- TASK GOAL
Report back every line in the data that includes the string "Require".

- SUPPLIED RECORDS
══════

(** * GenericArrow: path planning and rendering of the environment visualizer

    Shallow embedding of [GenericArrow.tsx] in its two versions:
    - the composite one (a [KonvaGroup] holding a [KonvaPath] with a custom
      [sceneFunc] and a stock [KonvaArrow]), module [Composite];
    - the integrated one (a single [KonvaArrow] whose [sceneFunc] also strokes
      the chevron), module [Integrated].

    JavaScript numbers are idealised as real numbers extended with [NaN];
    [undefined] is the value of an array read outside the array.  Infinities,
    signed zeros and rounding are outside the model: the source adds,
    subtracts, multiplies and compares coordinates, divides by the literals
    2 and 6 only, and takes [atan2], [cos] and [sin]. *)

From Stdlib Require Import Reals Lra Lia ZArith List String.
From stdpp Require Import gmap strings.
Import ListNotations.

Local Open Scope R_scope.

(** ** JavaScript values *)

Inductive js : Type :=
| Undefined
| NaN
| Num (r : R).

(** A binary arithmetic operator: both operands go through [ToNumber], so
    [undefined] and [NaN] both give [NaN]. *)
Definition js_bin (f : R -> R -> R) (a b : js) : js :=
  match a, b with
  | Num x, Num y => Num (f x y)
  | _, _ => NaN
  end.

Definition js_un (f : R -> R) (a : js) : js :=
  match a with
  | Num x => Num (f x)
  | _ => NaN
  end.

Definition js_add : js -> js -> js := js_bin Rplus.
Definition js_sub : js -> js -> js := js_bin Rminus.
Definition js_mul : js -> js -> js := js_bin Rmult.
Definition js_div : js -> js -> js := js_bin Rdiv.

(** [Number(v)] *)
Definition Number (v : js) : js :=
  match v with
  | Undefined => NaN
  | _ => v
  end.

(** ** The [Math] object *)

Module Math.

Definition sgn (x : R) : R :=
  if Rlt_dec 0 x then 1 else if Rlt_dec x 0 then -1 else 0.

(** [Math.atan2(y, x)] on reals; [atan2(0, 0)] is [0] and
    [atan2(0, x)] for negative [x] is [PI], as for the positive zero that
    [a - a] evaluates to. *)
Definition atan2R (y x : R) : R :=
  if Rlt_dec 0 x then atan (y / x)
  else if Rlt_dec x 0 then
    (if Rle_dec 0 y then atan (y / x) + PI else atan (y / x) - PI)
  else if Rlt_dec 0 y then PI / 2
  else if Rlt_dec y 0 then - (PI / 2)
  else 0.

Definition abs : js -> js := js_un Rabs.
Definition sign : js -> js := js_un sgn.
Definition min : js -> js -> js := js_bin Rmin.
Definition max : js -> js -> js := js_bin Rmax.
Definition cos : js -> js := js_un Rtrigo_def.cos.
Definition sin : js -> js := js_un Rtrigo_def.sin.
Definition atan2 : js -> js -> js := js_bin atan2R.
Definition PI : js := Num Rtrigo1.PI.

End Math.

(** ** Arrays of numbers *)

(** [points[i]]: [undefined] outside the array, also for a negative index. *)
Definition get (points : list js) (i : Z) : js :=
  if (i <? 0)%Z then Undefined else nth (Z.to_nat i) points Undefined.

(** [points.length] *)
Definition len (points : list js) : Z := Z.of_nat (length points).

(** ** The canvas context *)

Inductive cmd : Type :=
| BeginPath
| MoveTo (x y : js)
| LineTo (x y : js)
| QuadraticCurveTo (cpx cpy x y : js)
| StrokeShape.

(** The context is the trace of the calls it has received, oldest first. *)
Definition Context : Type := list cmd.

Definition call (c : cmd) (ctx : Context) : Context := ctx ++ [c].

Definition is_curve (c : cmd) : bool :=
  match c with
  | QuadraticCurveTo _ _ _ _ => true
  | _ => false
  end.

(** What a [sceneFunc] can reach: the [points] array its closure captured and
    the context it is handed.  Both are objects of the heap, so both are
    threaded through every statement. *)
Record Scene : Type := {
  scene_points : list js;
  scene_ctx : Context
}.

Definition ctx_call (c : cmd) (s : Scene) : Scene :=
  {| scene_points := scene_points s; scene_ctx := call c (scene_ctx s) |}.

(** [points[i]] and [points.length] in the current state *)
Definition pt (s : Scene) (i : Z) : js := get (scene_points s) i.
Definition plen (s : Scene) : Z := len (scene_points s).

══════

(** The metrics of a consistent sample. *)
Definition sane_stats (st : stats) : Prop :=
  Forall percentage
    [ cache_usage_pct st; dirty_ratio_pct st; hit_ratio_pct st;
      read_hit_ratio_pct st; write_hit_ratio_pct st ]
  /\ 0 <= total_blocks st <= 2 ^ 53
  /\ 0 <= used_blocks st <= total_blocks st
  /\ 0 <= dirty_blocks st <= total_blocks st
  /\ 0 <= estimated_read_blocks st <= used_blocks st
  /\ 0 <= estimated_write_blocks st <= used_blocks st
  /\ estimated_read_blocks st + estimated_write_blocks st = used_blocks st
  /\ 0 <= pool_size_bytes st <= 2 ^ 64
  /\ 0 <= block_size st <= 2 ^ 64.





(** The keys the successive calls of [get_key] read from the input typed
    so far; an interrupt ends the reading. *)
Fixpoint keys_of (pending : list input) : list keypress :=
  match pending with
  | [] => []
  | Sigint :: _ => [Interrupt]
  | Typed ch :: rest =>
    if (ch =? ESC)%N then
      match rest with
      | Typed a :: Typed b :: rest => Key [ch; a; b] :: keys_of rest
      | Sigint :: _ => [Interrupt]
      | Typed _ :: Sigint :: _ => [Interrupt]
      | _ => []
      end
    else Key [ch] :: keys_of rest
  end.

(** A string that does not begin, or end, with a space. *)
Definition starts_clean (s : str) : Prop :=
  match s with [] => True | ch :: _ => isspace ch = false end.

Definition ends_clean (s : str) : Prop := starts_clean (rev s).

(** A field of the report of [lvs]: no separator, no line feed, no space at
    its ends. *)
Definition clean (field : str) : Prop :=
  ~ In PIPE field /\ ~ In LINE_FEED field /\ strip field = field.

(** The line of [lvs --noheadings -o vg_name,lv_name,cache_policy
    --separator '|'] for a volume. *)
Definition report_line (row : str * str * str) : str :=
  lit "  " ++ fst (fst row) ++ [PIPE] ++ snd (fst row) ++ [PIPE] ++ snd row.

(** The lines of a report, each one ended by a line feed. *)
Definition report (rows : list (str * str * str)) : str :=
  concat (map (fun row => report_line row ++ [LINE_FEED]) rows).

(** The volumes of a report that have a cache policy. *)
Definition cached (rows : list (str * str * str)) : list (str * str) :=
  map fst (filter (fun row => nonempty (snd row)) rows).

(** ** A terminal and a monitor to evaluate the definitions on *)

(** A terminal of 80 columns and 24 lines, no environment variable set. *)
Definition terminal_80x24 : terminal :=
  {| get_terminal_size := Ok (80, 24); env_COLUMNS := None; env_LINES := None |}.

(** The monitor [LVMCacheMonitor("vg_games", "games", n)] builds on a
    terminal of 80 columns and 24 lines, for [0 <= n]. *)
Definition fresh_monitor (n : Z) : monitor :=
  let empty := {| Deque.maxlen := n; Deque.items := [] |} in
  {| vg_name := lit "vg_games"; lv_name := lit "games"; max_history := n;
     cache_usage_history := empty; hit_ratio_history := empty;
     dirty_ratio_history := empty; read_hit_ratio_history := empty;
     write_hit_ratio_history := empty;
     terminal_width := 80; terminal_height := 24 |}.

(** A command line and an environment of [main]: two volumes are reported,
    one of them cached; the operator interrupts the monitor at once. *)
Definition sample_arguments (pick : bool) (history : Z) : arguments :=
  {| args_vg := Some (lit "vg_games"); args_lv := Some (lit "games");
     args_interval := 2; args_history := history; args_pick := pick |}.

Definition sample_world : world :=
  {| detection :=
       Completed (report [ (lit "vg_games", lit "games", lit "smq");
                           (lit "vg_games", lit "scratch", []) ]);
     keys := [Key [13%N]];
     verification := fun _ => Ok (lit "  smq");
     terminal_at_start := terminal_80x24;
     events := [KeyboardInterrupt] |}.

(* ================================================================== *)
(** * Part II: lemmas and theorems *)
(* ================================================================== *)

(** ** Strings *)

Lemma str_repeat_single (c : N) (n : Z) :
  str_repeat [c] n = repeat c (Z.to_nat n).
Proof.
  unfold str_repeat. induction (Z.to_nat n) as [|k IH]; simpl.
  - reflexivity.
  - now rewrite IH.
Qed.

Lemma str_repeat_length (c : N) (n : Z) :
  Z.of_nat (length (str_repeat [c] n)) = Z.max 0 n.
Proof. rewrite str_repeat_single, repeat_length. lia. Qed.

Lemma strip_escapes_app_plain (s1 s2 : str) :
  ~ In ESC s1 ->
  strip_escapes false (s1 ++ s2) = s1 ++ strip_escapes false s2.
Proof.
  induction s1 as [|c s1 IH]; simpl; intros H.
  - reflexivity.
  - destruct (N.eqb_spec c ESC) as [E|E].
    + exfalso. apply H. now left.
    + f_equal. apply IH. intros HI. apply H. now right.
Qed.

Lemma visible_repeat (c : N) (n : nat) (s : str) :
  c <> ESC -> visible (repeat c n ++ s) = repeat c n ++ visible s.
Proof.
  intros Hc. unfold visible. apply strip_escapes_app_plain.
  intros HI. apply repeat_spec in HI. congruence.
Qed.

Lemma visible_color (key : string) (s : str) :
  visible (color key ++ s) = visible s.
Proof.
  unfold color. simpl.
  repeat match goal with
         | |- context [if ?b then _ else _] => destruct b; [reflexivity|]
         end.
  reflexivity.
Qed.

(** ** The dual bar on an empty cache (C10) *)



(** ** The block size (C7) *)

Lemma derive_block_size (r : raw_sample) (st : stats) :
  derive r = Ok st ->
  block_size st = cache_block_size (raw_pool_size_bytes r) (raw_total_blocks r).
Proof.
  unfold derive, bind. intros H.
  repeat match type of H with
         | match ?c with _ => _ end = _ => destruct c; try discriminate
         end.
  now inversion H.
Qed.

══════

- TASK SOLUTION
From Stdlib Require Import Reals Lra Lia ZArith List String.
From stdpp Require Import gmap strings.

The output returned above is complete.